**TASK BRIEF**
From the listing, collect all lines containing the word "they".

**MATERIAL FOR THIS TASK**

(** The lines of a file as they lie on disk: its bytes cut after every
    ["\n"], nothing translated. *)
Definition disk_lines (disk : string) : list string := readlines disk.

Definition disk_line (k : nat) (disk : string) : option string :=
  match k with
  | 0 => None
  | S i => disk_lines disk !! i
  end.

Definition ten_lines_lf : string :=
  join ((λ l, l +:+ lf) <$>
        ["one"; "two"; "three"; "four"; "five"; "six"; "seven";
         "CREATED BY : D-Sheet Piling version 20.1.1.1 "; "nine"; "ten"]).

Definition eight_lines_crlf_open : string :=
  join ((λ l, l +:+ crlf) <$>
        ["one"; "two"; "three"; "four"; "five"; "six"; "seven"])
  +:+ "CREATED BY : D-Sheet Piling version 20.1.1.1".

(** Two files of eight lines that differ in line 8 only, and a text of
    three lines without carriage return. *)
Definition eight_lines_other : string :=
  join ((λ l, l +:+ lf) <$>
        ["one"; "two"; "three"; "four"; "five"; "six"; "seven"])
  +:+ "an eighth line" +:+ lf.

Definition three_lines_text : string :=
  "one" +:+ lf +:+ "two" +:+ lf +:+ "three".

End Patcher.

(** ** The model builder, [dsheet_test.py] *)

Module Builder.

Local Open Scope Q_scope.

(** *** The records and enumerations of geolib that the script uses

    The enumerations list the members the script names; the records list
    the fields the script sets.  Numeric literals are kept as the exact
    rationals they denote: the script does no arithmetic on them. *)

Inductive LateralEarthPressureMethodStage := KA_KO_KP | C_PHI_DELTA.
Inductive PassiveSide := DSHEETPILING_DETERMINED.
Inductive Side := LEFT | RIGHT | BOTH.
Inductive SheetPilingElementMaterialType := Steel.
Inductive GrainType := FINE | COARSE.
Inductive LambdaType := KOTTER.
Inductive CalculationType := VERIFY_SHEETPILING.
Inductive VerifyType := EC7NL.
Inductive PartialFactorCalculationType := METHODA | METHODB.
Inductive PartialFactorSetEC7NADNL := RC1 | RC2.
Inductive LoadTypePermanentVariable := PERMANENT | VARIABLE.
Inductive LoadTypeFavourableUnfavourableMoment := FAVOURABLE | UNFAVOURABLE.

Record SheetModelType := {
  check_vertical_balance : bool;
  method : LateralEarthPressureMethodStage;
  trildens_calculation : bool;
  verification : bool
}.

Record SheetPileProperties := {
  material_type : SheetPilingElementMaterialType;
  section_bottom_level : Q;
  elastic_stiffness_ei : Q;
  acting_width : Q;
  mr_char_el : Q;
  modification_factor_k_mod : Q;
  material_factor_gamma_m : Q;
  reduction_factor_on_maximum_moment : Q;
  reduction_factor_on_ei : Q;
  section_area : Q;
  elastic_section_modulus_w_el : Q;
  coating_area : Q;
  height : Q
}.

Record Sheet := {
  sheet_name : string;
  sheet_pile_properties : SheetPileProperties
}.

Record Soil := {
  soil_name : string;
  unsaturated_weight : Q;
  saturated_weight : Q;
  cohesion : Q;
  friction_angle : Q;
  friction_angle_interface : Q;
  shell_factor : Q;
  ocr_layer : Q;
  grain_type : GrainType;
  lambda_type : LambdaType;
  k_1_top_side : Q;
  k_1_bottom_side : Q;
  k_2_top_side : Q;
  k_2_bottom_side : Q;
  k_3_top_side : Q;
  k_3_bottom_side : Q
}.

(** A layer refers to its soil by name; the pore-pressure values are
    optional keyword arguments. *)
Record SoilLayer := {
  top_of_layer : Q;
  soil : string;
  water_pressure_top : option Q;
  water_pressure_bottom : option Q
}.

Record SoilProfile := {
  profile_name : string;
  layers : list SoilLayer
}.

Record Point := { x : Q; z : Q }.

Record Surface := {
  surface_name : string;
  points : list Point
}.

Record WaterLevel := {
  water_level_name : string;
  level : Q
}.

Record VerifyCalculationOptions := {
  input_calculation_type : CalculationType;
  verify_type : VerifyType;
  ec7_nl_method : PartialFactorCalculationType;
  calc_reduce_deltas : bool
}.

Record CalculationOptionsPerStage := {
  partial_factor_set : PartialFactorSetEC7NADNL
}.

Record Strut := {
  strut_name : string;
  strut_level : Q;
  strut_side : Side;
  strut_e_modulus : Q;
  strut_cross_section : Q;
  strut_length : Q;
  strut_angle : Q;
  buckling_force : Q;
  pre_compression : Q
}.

**ANSWER TO THE PROBLEM**
(** The lines of a file as they lie on disk: its bytes cut after every
    rationals they denote: the script does no arithmetic on them. *)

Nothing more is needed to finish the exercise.